Thiopental, an ultra-short-acting barbiturate, is primarily indicated for the rapid induction of general anesthesia prior to the administration of other anesthetic agents.
It serves as a valuable hypnotic for short surgical or diagnostic procedures that require a brief period of unconsciousness, such as cardioversion or reduction of dislocations.
Furthermore, thiopental is employed in the management and control of various convulsive states, including severe status epilepticus, eclampsia, and seizures induced by local anesthetics, where rapid termination of seizure activity is critical.
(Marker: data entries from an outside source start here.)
Lemma known_powers_other m votes i : (∀ v, v ∈ votes → sv_id v ≠ i) → jm_get i (known_powers m votes) = None.
Proof.
  unfold known_powers. induction votes as [|v votes IH]; intros Hi; [done|]. cbn.
  assert (jm_get i (omap (λ v, p ← jm_get (sv_voter v) m; Some (sv_id v, p)) votes) = None) as Hrest.
  { apply IH. intros v' Hv'. apply Hi. by right. }
  destruct (jm_get (sv_voter v) m); cbn; [|done]. case_decide; [|done]. exfalso. apply (Hi v); [by left|done].
Qed.
Lemma known_powers_get m votes v :
  NoDup (sv_id <$> votes) → v ∈ votes → jm_get (sv_id v) (known_powers m votes) = jm_get (sv_voter v) m.
Proof.
  induction votes as [|x votes IH]; intros Hnd Hv; [by apply elem_of_nil in Hv|].
  rewrite fmap_cons in Hnd. apply NoDup_cons in Hnd as [Hx Hnd].
  assert (∀ v', v' ∈ votes → sv_id v' ≠ sv_id x) as Hother.
  { intros v' Hv' Heq. apply Hx. rewrite <- Heq. by apply list_elem_of_fmap_2. }
  unfold known_powers in *. cbn. apply elem_of_cons in Hv as [->|Hv].
  - destruct (jm_get (sv_voter x) m) as [p|]; cbn; [by rewrite decide_True|]. by apply (known_powers_other m votes).
  - destruct (jm_get (sv_voter x) m) as [p|]; cbn; [|by apply IH]. rewrite decide_False; [by apply IH|].
    intros Heq. by apply (Hother v).
Qed.
Lemma filter_votes_fmap (f : SignalVote → SignalVote) id (votes : list SignalVote) :
  (∀ v, sv_poll_id (f v) = sv_poll_id v) →
  base.filter (λ v, sv_poll_id v = id) (f <$> votes) = f <$> base.filter (λ v, sv_poll_id v = id) votes.
Proof.
  intros Hf. induction votes as [|v votes IH]; [done|]. rewrite fmap_cons, !filter_cons, Hf.
  case_decide; [by rewrite fmap_cons, IH|exact IH].
Qed.
Lemma with_powers_same powers v :
  sv_id (with_powers powers v) = sv_id v ∧ sv_poll_id (with_powers powers v) = sv_poll_id v ∧
  sv_voter (with_powers powers v) = sv_voter v ∧ sv_choice (with_powers powers v) = sv_choice v.
Proof. unfold with_powers. by destruct (jm_get _ _). Qed.

(** The power that is stored with a vote. *)
Definition stored_power (v : SignalVote) : Z := default 0 (sv_power v).
Definition stored_weight s (id : Z) (choice : nat) : Z := weight_of stored_power (poll_votes id s) choice.
Lemma final_totals_weights n votes : final_totals n votes = weight_of stored_power votes <$> seq 0 n.
Proof. exact (add_all_zero stored_power votes n). Qed.

(** A tally leaves the table as it is, but for the powers of its poll. *)
Definition powers_stored s (m : list (string * Z)) id : SState Net :=
  s <| s_votes ::= fmap (with_powers (known_powers m (poll_votes id s))) |>.
Lemma poll_ids id s : S_ok s → NoDup (sv_id <$> poll_votes id s).
Proof. intros [Hnd _ _]. eapply sublist_NoDup; [exact Hnd|]. apply fmap_sublist, sublist_filter. Qed.
Lemma powers_stored_ok s m id n : S_ok s → S_ok ((powers_stored s m id) <| s_net := n |>).
Proof.
  intros [Hnd Hnext Hpolls]. split; cbn; [|intros v (v' & -> & Hv)%list_elem_of_fmap|done].
  - rewrite <- list_fmap_compose. rewrite (Forall_fmap_ext_1 _ sv_id); [done|].
    apply Forall_forall. intros v _. apply with_powers_same.
  - rewrite (proj1 (with_powers_same _ _)). by apply Hnext.
Qed.
Lemma powers_stored_votes s m id id' :
  poll_votes id' (powers_stored s m id) = with_powers (known_powers m (poll_votes id s)) <$> poll_votes id' s.
Proof. apply filter_votes_fmap. intros v. apply with_powers_same. Qed.
Lemma powers_stored_own s m id v :
  S_ok s → v ∈ poll_votes id s → sv_power (with_powers (known_powers m (poll_votes id s)) v) =
    match jm_get (sv_voter v) m with Some p => Some p | None => sv_power v end.
Proof.
  intros Hok Hv. unfold with_powers. rewrite known_powers_get; [|by apply poll_ids|done]. by destruct (jm_get _ _).
Qed.
Lemma unique_votes s v v' : S_ok s → v ∈ s_votes s → v' ∈ s_votes s → sv_id v = sv_id v' → v = v'.
Proof. intros [Hnd _ _]. by apply (NoDup_key sv_id). Qed.
Lemma powers_stored_other s m id id' c :
  S_ok s → id' ≠ id → stored_weight (powers_stored s m id) id' c = stored_weight s id' c.
Proof.
  intros Hok Hne. unfold stored_weight. rewrite powers_stored_votes.
  rewrite weight_of_fmap by (intros; apply with_powers_same). apply weight_of_ext. intros v Hv. cbn. unfold stored_power, with_powers.
  rewrite known_powers_other; [done|]. intros v' Hv' Hid. apply Hne.
  apply list_elem_of_filter in Hv as [Hp Hv], Hv' as [Hp' Hv']. rewrite <- Hp, <- Hp'. f_equal. by apply (unique_votes s).
Qed.

(** A tally weighs votes at the snapshot.  A tally that returns has, for each
    choice, the sum of the powers its voters have at the snapshot ledger, over
    exactly the voters whose power could be read; a voter whose reads never
    fail is among them; every vote is counted; and the powers read are stored
    with the votes, whose other fields, and those of other polls, stay. *)
Theorem tally_is_weighted_sum id ledger choices s r s' :
  S_ok s → computeWeightedTally id ledger choices s = (Ok r, s') →
  ∃ power : string → option Z,
    (∀ voter p, power voter = Some p → answered ledger voter p) ∧
    (∀ v, v ∈ poll_votes id s → readable ledger (sv_voter v) → is_Some (power (sv_voter v))) ∧
    res_totals r = weight_of (λ v, default 0 (power (sv_voter v))) (poll_votes id s) <$> seq 0 (length choices) ∧
    res_totalWeight r = sum_list_Z (res_totals r) ∧ res_totalVotes r = Z.of_nat (length (poll_votes id s)) ∧
    (∀ v, v ∈ s_votes s → ∃ v', v' ∈ s_votes s' ∧
      v' = if sv_poll_id v =? id then v <| sv_power := match power (sv_voter v) with Some p => Some p | None => sv_power v end |> else v).
Proof.
  intros Hok Hrun. pose proof (wp_ok_inv _ _ _ _ _ _ Hrun (computeWeightedTally_spec id ledger choices s))
    as (m & n & Hans & Hall & -> & ->). cbn.
  exists (λ voter, jm_get voter m). split; [exact Hans|]. split; [exact Hall|]. split; [done|]. split; [done|]. split; [done|].
  intros v Hv. exists (with_powers (known_powers m (poll_votes id s)) v). split; [by apply list_elem_of_fmap_2|].
  destruct (Z.eqb_spec (sv_poll_id v) id) as [Hp|Hp].
  - pose proof (powers_stored_own s m id v Hok) as Hown.
    assert (v ∈ poll_votes id s) as Hin by (by apply list_elem_of_filter). specialize (Hown Hin).
    unfold with_powers in *. destruct (jm_get (sv_id v) _); cbn in *; rewrite <- Hown; by destruct v.
  - unfold with_powers. rewrite known_powers_other; [done|]. intros v' [Hp' Hv']%list_elem_of_filter Hid. apply Hp.
    rewrite <- Hp'. f_equal. symmetry. by apply (unique_votes s).
Qed.
(* ===== verification/Tuning.v ===== *)
(** * Governance tuning: the recommendation

    [backend/src/governance-tuning/analyzer.ts]: what is read from the indexer,
    and the formula that recommends a quorum and a proposal threshold. *)

From Stdlib Require Import SpecFloat.
From S2P Require Import Prelude JsValues Effects Doubles.
Open Scope Z_scope.

(** A row of [governance_tuning_config]; [updatedAt] is milliseconds. *)
Record GovernanceTuningConfig := mkTuningConfig {
  minQuorumNumerator : Z; maxQuorumNumerator : Z; maxQuorumDeltaBps : Z;
  minProposalThreshold : Z; maxProposalThreshold : option Z; maxThresholdDeltaBps : Z;
  trailingWindow : Z; intervalMs : Z; autoPropose : bool; updatedAt : Z }.
#[export] Instance GovernanceTuningConfig_eta : Eta GovernanceTuningConfig := λ c, mkTuningConfig
  (minQuorumNumerator c) (maxQuorumNumerator c) (maxQuorumDeltaBps c) (minProposalThreshold c) (maxProposalThreshold c)
  (maxThresholdDeltaBps c) (trailingWindow c) (intervalMs c) (autoPropose c) (updatedAt c).

Record AnalyzerInputs := mkAnalyzerInputs {
  currentQuorumNumerator : number;
  currentProposalThreshold : Z;
  quorumHitCount : Z;
  quorumMissCount : Z;
  (** oldest first *)
  snapshotVotesCast : list Z }.

(** ** Reading the indexer *)

(** [fetchJson(path)]; it throws unless the answer is OK. *)
Class TuningIndexer (Net : Type) := fetchJson : string → M Net JsValue.

Definition as_number (v : JsValue) : number :=
  match js_Number v with VNum n => Int n | _ => NaN end.
Fixpoint bigints {S} (l : list JsValue) (key : string) : M S (list Z) :=
  match l with
  | [] => mret []
  | v :: l => x ← prop v key; n ← js_BigInt x; rest ← bigints l key; mret (n :: rest)
  end.
Definition gatherAnalyzerInputs `{!TuningIndexer Net} (trailingWindow : Z) : M Net (option AnalyzerInputs) :=
  allTimeStats ← fetchJson "/analytics/all-time-stats";
  snapshots ← fetchJson ("/analytics/snapshots?limit=" +:+ decimal (trailingWindow * 2));
  configHistory ← fetchJson "/config-history?limit=1";
  data ← prop configHistory "data";
  latestConfig ← item data 0;
  if negb (truthy latestConfig) then mret None
  else
    settings ← prop latestConfig "new_settings";
    quorum ← prop settings "quorum_numerator";
    threshold ← prop settings "proposal_threshold";
    threshold ← js_BigInt threshold;
    hit ← prop allTimeStats "quorum_hit_count";
    hit ← js_BigInt hit;
    miss ← prop allTimeStats "quorum_miss_count";
    miss ← js_BigInt miss;
    rows ← prop snapshots "data";
    rows ← match rows with VArr l => mret l | _ => throw (TypeError "slice is not a function") end;
    votes ← bigints (rev rows) "total_votes_cast";
    mret (Some (mkAnalyzerInputs (as_number quorum) threshold hit miss votes)).

(** ** The formula *)
Inductive Direction := Up | Down | Unchanged.
#[export] Instance Direction_eq_dec : EqDecision Direction.
Proof. solve_decision. Defined.
Definition direction_text (d : Direction) : string := match d with Up => "up" | Down => "down" | Unchanged => "unchanged" end.
Record FieldRationale := mkFieldRationale { direction : Direction; reason : string }.
Record TuningRecommendationRationale := mkRationale {
  rt_quorumNumerator : FieldRationale; rt_proposalThreshold : FieldRationale; rt_votingPeriod : FieldRationale;
  rt_inputs : AnalyzerInputs }.
Record RecommendationResult := mkResult {
  recommendedQuorumNumerator : number; recommendedProposalThreshold : Z; rationale : TuningRecommendationRationale }.

Definition clamp (value : number) (min max : Z) : number := num_min (num_max value min) max.
Definition clampBigint (value min : Z) (max : option Z) : Z :=
  if value <? min then min
  else match max with Some max => if max <? value then max else value | None => value end.

(** 0.05 *)
Definition TREND_EPSILON : double := S754_finite false 7205759403792794 (-57).

Fixpoint deltas_of (votes : list Z) : list double :=
  match votes with
  | a :: (b :: _) as rest => of_int (b - a) :: deltas_of rest
  | _ => []
  end.
Definition avg (xs : list double) : double := d_div (foldl d_add (of_int 0) xs) (of_int (Z.of_nat (length xs))).
Definition relative_change (deltas : list double) : double :=
  let recentCount := ((length deltas + 1) / 2)%nat in
  let recentAvg := avg (drop (length deltas - recentCount) deltas) in
  let baselineAvg := avg (take (length deltas - recentCount) deltas) in
  if SFeqb baselineAvg (of_int 0) then (if SFltb (of_int 0) recentAvg then of_int 1 else of_int 0)
  else d_div (d_sub recentAvg baselineAvg) baselineAvg.

Definition unchanged_quorum (inputs : AnalyzerInputs) (reason : string) : number * FieldRationale :=
  (currentQuorumNumerator inputs, mkFieldRationale Unchanged reason).
(** [current + (direction === "up" ? deltaBps : -deltaBps)] *)
Definition num_add2 (a b : number) : number :=
  match a, b with
  | Int n, _ => num_plus n b
  | _, Int m => num_plus m a
  | Infinite s, Infinite s' => if Bool.eqb s s' then a else NaN
  | _, _ => NaN
  end.
Definition recommendQuorumNumerator (inputs : AnalyzerInputs) (config : GovernanceTuningConfig) : number * FieldRationale :=
  let deltas := deltas_of (snapshotVotesCast inputs) in
  if (length deltas <? 2)%nat then
    unchanged_quorum inputs "insufficient snapshot history for a trend comparison (need at least 3 snapshots)"
  else
    let relativeChange := relative_change deltas in
    if SFltb (SFabs relativeChange) TREND_EPSILON then
      unchanged_quorum inputs ("trailing participation trend (" +:+ toFixed1 (d_mul relativeChange (of_int 100)) +:+
        "%) is within the 5% no-op band")
    else
      let direction := if SFltb (of_int 0) relativeChange then Up else Down in
      let deltaBps := num_min (Math_round (d_mul (SFabs relativeChange) (of_int 10000))) (maxQuorumDeltaBps config) in
      let unclamped := num_add2 (currentQuorumNumerator inputs) (match direction with Up => deltaBps | _ => num_opp deltaBps end) in
      let value := clamp unclamped (minQuorumNumerator config) (maxQuorumNumerator config) in
      (value, mkFieldRationale direction
        ("trailing participation is " +:+ direction_text direction +:+ " " +:+
         toFixed1 (d_mul (SFabs relativeChange) (of_int 100)) +:+ "% vs. the prior baseline window, nudging quorum " +:+
         direction_text direction +:+ " by " +:+ num_text (num_abs (num_add2 value (num_opp (currentQuorumNumerator inputs)))) +:+
         " bps (capped at " +:+ decimal (maxQuorumDeltaBps config) +:+ " bps/cycle)")).

Definition LOW_HIT_RATE_BPS : Z := 3000.
Definition HIGH_HIT_RATE_BPS : Z := 8000.
(** [Math.round(a / b)] of integers *)
Definition round_div (a b : Z) : number := Math_round (d_div (of_int a) (of_int b)).
(** The direction and [deltaBps] for a rate. *)
Definition threshold_step (hitRateBps : Z) (config : GovernanceTuningConfig) : Direction * number :=
  if HIGH_HIT_RATE_BPS <=? hitRateBps then
    (Down, num_min (round_div (to_number ((hitRateBps - HIGH_HIT_RATE_BPS) * maxThresholdDeltaBps config)) (10000 - HIGH_HIT_RATE_BPS))
             (maxThresholdDeltaBps config))
  else if hitRateBps <=? LOW_HIT_RATE_BPS then
    (Up, num_min (round_div (to_number ((LOW_HIT_RATE_BPS - hitRateBps) * maxThresholdDeltaBps config)) LOW_HIT_RATE_BPS)
           (maxThresholdDeltaBps config))
  else (Unchanged, Int 0).
Definition unchanged_threshold (inputs : AnalyzerInputs) (reason : string) : outcome (Z * FieldRationale) :=
  Ok (currentProposalThreshold inputs, mkFieldRationale Unchanged reason).
(** [BigInt(direction === "up" ? deltaBps : -deltaBps)] throws for what is no integer. *)
Definition recommendProposalThreshold (inputs : AnalyzerInputs) (config : GovernanceTuningConfig) : outcome (Z * FieldRationale) :=
  let totalSamples := quorumHitCount inputs + quorumMissCount inputs in
  if totalSamples =? 0 then
    unchanged_threshold inputs ("insufficient data: indexer's quorum_hit_count/quorum_miss_count are not yet populated " +:+
      "(documented scope boundary on /analytics/all-time-stats)")
  else
    let hitRateBps := to_number ((quorumHitCount inputs * 10000) ÷ᵇ totalSamples) in
    let '(direction, deltaBps) := threshold_step hitRateBps config in
    if bool_decide (direction = Unchanged ∨ deltaBps = Int 0) then
      unchanged_threshold inputs ("trailing quorum-hit rate (" +:+ toFixed1 (d_div (of_int hitRateBps) (of_int 100)) +:+
        "%) is within the healthy 30%–80% band")
    else
      match deltaBps with
      | Int delta =>
        let signedDeltaBps := match direction with Up => delta | _ => - delta end in
        let unclamped := currentProposalThreshold inputs + (currentProposalThreshold inputs * signedDeltaBps) ÷ᵇ 10000 in
        Ok (clampBigint unclamped (minProposalThreshold config) (maxProposalThreshold config),
          mkFieldRationale direction
            ("trailing quorum-hit rate is " +:+ toFixed1 (d_div (of_int hitRateBps) (of_int 100)) +:+
             "%, nudging proposal_threshold " +:+ direction_text direction +:+ " by " +:+ decimal delta +:+
             " bps (capped at " +:+ decimal (maxThresholdDeltaBps config) +:+ " bps/cycle)"))
      | _ => Throw (PlainError "RangeError: The number cannot be converted to a BigInt")
      end.

Definition computeRecommendation (inputs : AnalyzerInputs) (config : GovernanceTuningConfig) : outcome RecommendationResult :=
  let quorum := recommendQuorumNumerator inputs config in
  match recommendProposalThreshold inputs config with
  | Throw e => Throw e
  | Ok threshold =>
    Ok (mkResult quorum.1 threshold.1 (mkRationale quorum.2 threshold.2
      (mkFieldRationale Unchanged ("voting_period auto-tuning is out of scope by default (timing changes interact with " +:+
        "active proposals) — hook reserved for a future opt-in config flag"))
      inputs))
  end.
(** What a row recommends. *)
Definition recommends (q t : Z) (r : TuningRecommendation) : Prop :=
  rec_recommendedQuorumNumerator r = q ∧ rec_recommendedProposalThreshold r = t ∧ rec_autoProposed r = false.
Lemma same_recommends q t r result :
  recommendedQuorumNumerator result = Int q → recommendedProposalThreshold result = t → rec_autoProposed r = false →
  same_recommendation r result = true ↔ recommends q t r.
Proof.
  intros Hq <- Ha. unfold same_recommendation, recommends. rewrite Hq, andb_true_iff, bool_decide_eq_true, Z.eqb_eq.
  split; [intros [[=] ?]|intros (-> & ? & _)]; done.
Qed.
(** A cycle that recommends what is there already. *)
Lemma quiet_records inputs result q s :
  recs_ok s → unchanged_result inputs result = true → recommendedQuorumNumerator result = Int q →
  wp (record_cycle inputs result None)
    (λ _ s', recs_ok s' ∧ (∃ r, latest_of (t_recs s') = Some r ∧ recommends q (recommendedProposalThreshold result) r) ∧
      (length (t_recs s') ≤ S (length (t_recs s)) ∧
       ∀ r, latest_of (t_recs s) = Some r → recommends q (recommendedProposalThreshold result) r →
         length (t_recs s') ≤ length (t_recs s))%nat) (λ _ _, True) s.
Proof.
  intros Hok Hun Hq. unfold record_cycle, getLatestRecommendation. do 2 wp_step. rewrite Hun.
  assert (∀ r, row_of result None r → recommends q (recommendedProposalThreshold result) r) as Hrow.
  { intros r (Hr & Ht & Ha & _). rewrite Hq in Hr. injection Hr as Hr. by rewrite bool_decide_eq_false_2 in Ha by auto. }
  destruct (latest_of (t_recs s)) as [latest|] eqn:Hl.
  2:{ eapply wp_mono; [by apply insert_records| |done]. cbn. intros _ s' (Hok' & (r & Hr & Hof) & _ & Hlen).
      split; [done|]. split; [eauto|]. by split. }
  destruct (rec_autoProposed latest) eqn:Ha; [rewrite andb_false_r|rewrite andb_true_r];
    [|destruct (same_recommendation latest result) eqn:Hsame]; cbn [andb negb].
  - eapply wp_mono; [by apply insert_records| |done]. cbn. intros _ s' (Hok' & (r & Hr & Hof) & _ & Hlen).
    split; [done|]. split; [eauto|]. split; [done|]. intros r' [= <-] (_ & _ & Ha'). congruence.
  - apply (same_recommends q (recommendedProposalThreshold result)) in Hsame; [|done..].
    destruct (touched_newest s latest Hok (latest_newest _ _ Hl)) as [Hok1 Hnew].
    destruct (newest_pruned _ _ Hok1 Hnew eq_refl) as (Hok2 & Hlatest & Hlen).
    unfold touchLatestRecommendation, now. do 4 wp_step. unfold wp. rewrite prune_run. split; [exact Hok2|].
    assert (length (t_recs (touched s latest)) = length (t_recs s)) as Hsize by apply length_fmap.
    split; [by exists (latest <| rec_computedAt := tn_clock (t_net s) |>)|].
    change (length (t_recs (pruned (touched s latest))) ≤ S (length (t_recs s)) ∧
      ∀ r, Some latest = Some r → recommends q (recommendedProposalThreshold result) r →
        length (t_recs (pruned (touched s latest))) ≤ length (t_recs s))%nat.
    split; [lia|]. intros; lia.
  - eapply wp_mono; [by apply insert_records| |done]. cbn. intros _ s' (Hok' & (r & Hr & Hof) & _ & Hlen).
    split; [done|]. split; [eauto|]. split; [done|]. intros r' [= <-] Hrec.
    apply (same_recommends q (recommendedProposalThreshold result) latest result) in Hrec; congruence.
Qed.
(* ===== verification/Relayer.v ===== *)
(** * The relayer

    [backend/src/routes/relayer.ts] and [migrations/007_add_relayer_permit_log.sql]:
    a request is a database transaction that takes a lock for each delegator,
    counts what was relayed for it, submits the permits and logs them.  Requests
    run side by side: [advance] takes one of them from one statement to the next.
    The Stellar SDK is the class [RelayerNet]; the base of the lock numbers is
    the parameter [hashtextextended]. *)

From S2P Require Import Prelude SdkErrors JsValues Effects Doubles AddressOrder SdkTypes.
Open Scope Z_scope.

(** ** The body of a request *)

(** [/^[GC][A-Z2-7]{55}$/] *)
Definition STELLAR_ADDRESS_RE (s : string) : bool :=
  match s with
  | String c rest => (Ascii.eqb c (Ascii.ascii_of_N 71) || Ascii.eqb c (Ascii.ascii_of_N 67)) && (String.length rest =? 55)%nat && all_chars base32_char rest
  | EmptyString => false
  end.
Record PermitInput := mkPermit {
  pm_delegator : string; pm_delegatee : string; pm_nonce : Z; pm_expiryLedger : Z; pm_chainId : string; pm_contractId : string }.

(** What a field's schema makes of a value. *)
Definition z_string (ok : string → bool) (v : JsValue) : option string :=
  match v with VStr s => if ok s then Some s else None | _ => None end.
(** [z.coerce.bigint().nonnegative()] *)
Definition z_nonce (v : JsValue) : option Z :=
  match (js_BigInt v : M unit Z) tt with (Ok n, _) => if 0 <=? n then Some n else None | _ => None end.
(** [z.coerce.number().int().positive()] *)
Definition z_expiry (v : JsValue) : option Z :=
  match js_Number v with VNum n => if 0 <? n then Some n else None | _ => None end.
Definition nonempty (s : string) : bool := negb (String.eqb s "").
Definition permitSchema (v : JsValue) : option PermitInput :=
  match v with
  | VObj fields =>
    delegator ← z_string STELLAR_ADDRESS_RE (field "delegator" fields);
    delegatee ← z_string STELLAR_ADDRESS_RE (field "delegatee" fields);
    nonce ← z_nonce (field "nonce" fields);
    expiryLedger ← z_expiry (field "expiryLedger" fields);
    chainId ← z_string nonempty (field "chainId" fields);
    contractId ← z_string STELLAR_ADDRESS_RE (field "contractId" fields);
    Some (mkPermit delegator delegatee nonce expiryLedger chainId contractId)
  | _ => None
  end.
Definition delegateSchema (v : JsValue) : option (PermitInput * string) :=
  match v with
  | VObj fields =>
    permit ← permitSchema (field "permit" fields);
    signature ← z_string nonempty (field "signature" fields);
    Some (permit, signature)
  | _ => None
  end.
(** [z.array(s).min(1).max(20)] *)
Definition z_array {A} (item : JsValue → option A) (v : JsValue) : option (list A) :=
  match v with
  | VArr l => if (0 <? length l)%nat && (length l <=? 20)%nat then mapM item l else None
  | _ => None
  end.
Definition batchDelegateSchema (v : JsValue) : option (list PermitInput * list string) :=
  match v with
  | VObj fields =>
    permits ← z_array permitSchema (field "permits" fields);
    signatures ← z_array (z_string nonempty) (field "signatures" fields);
    Some (permits, signatures)
  | _ => None
  end.

(** ** Contract errors *)
Definition CONTRACT_ERROR_MESSAGES (code : Z) : option string :=
  match code with
  | 10 => Some "Invalid or missing delegation signature"
  | 11 => Some "Permit nonce has already been used or invalidated"
  | 12 => Some "Delegation permit has expired"
  | 13 => Some "Delegation permit is malformed or out of order"
  | 14 => Some "Relayer is not whitelisted to submit signed permits"
  | 15 => Some "Permit was signed for a different network"
  | 16 => Some "Permit was signed for a different contract"
  | _ => None
  end.
(** [err.message] *)
Definition error_message (e : JsError) : string :=
  match e with MockContractError _ text | SdkError _ _ text | PlainError text => text end.
(** The alternatives of the pattern at one place of the text. *)
Definition either_pattern (s : string) : option Z :=
  match hash_pattern s with Some n => Some n | None => contract_error_pattern s end.
Definition extractContractErrorMessage (e : JsError) : option string :=
  code ← find_match either_pattern (error_message e);
  Some (default ("Contract error #" +:+ num_text (Int code)) (CONTRACT_ERROR_MESSAGES code)).

(** ** Building the invocation *)

(** [Buffer.from(s, "base64")]: characters outside the alphabet are skipped. *)
Definition base64_value (c : Ascii.ascii) : option N :=
  let n := Ascii.N_of_ascii c in
  (if (65 <=? n) && (n <=? 90) then Some (n - 65)
   else if (97 <=? n) && (n <=? 122) then Some (n - 71)
   else if (48 <=? n) && (n <=? 57) then Some (n + 4)
   else if (n =? 43) || (n =? 45) then Some 62
   else if (n =? 47) || (n =? 95) then Some 63
   else None)%N.
Definition byte_of_N (n : N) : byte := default x00 (Byte.of_N (n mod 256)%N).
Fixpoint of_sextets (l : list N) : bytes :=
  match l with
  | a :: b :: c :: d :: l =>
    byte_of_N (a * 4 + b / 16) :: byte_of_N (b * 16 + c / 4) :: byte_of_N (c * 64 + d) :: of_sextets l
  | [a; b; c] => [byte_of_N (a * 4 + b / 16); byte_of_N (b * 16 + c / 4)]
  | [a; b] => [byte_of_N (a * 4 + b / 16)]
  | _ => []
  end%N.
Definition from_base64 (s : string) : bytes := of_sextets (omap base64_value (String.list_ascii_of_string s)).

(** A field of a struct: its name, its type and its value. *)
Inductive FieldValue := FBytes (bs : bytes) | FAddress (s : string) | FU32 (n : Z) | FU64 (n : Z).
Record AuthEntry := mkAuthEntry { ae_credentials : string; ae_address : string; ae_xdr : string }.
Record Transaction (ScVal : Type) := mkTransaction {
  tx_source : string; tx_sequence : Z; tx_passphrase : string; tx_contract : string; tx_function : string;
  tx_args : list ScVal; tx_auth : list AuthEntry; tx_timeout : Z }.
Arguments mkTransaction {ScVal} _ _ _ _ _ _ _ _.
Arguments tx_sequence {ScVal} _.
(** [sr_error] is [JSON.stringify(result.errorResult ?? result)]. *)
Record SendResult := mkSendResult { sr_status : string; sr_hash : string; sr_error : string }.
Its ability to reduce cerebral metabolic rate for oxygen (CMRO2) and cerebral blood flow makes it a significant agent in neurocritical care for the reduction of elevated intracranial pressure (ICP) in patients with cerebral edema, severe head trauma, or during neurosurgical procedures requiring brain protection and quiet.
Historically, it has also been used in lower doses for narcoanalysis or narcosynthesis in psychiatric settings, though this application is less common currently.
The drug's rapid onset and brief duration of action make it suitable for procedures where swift induction and recovery are desired.

Dosage Information

Type	Guideline
Standard	Dosage of thiopental must be highly individualized and titrated meticulously based on the patient's age, weight, physical status, anesthetic requirements, and the concomitant administration of other medications. For adult anesthesia induction, a typical intravenous (IV) dose is 3-5 mg/kg administered over 10-20 seconds, with additional small boluses of 25-50 mg given as necessary to achieve the desired effect. Pediatric induction doses range from 3-6 mg/kg IV, while infants may require 5-8 mg/kg IV, and neonates typically 3-4 mg/kg IV. For the control of convulsive states, initial doses of 75-125 mg IV may be administered, repeated as needed, or a continuous infusion can be initiated, with close monitoring. In the context of intracranial pressure reduction or cerebral protection, a loading dose of 1.5-5 mg/kg IV may be given, followed by a continuous infusion typically ranging from 1-5 mg/kg/hour, carefully titrated to achieve electroencephalographic (EEG) burst suppression or effective ICP control. The drug is generally administered as a 2.5% or 5% solution. Due to its narrow therapeutic index and significant potential for cardiorespiratory depression, careful titration and continuous monitoring of vital signs are paramount.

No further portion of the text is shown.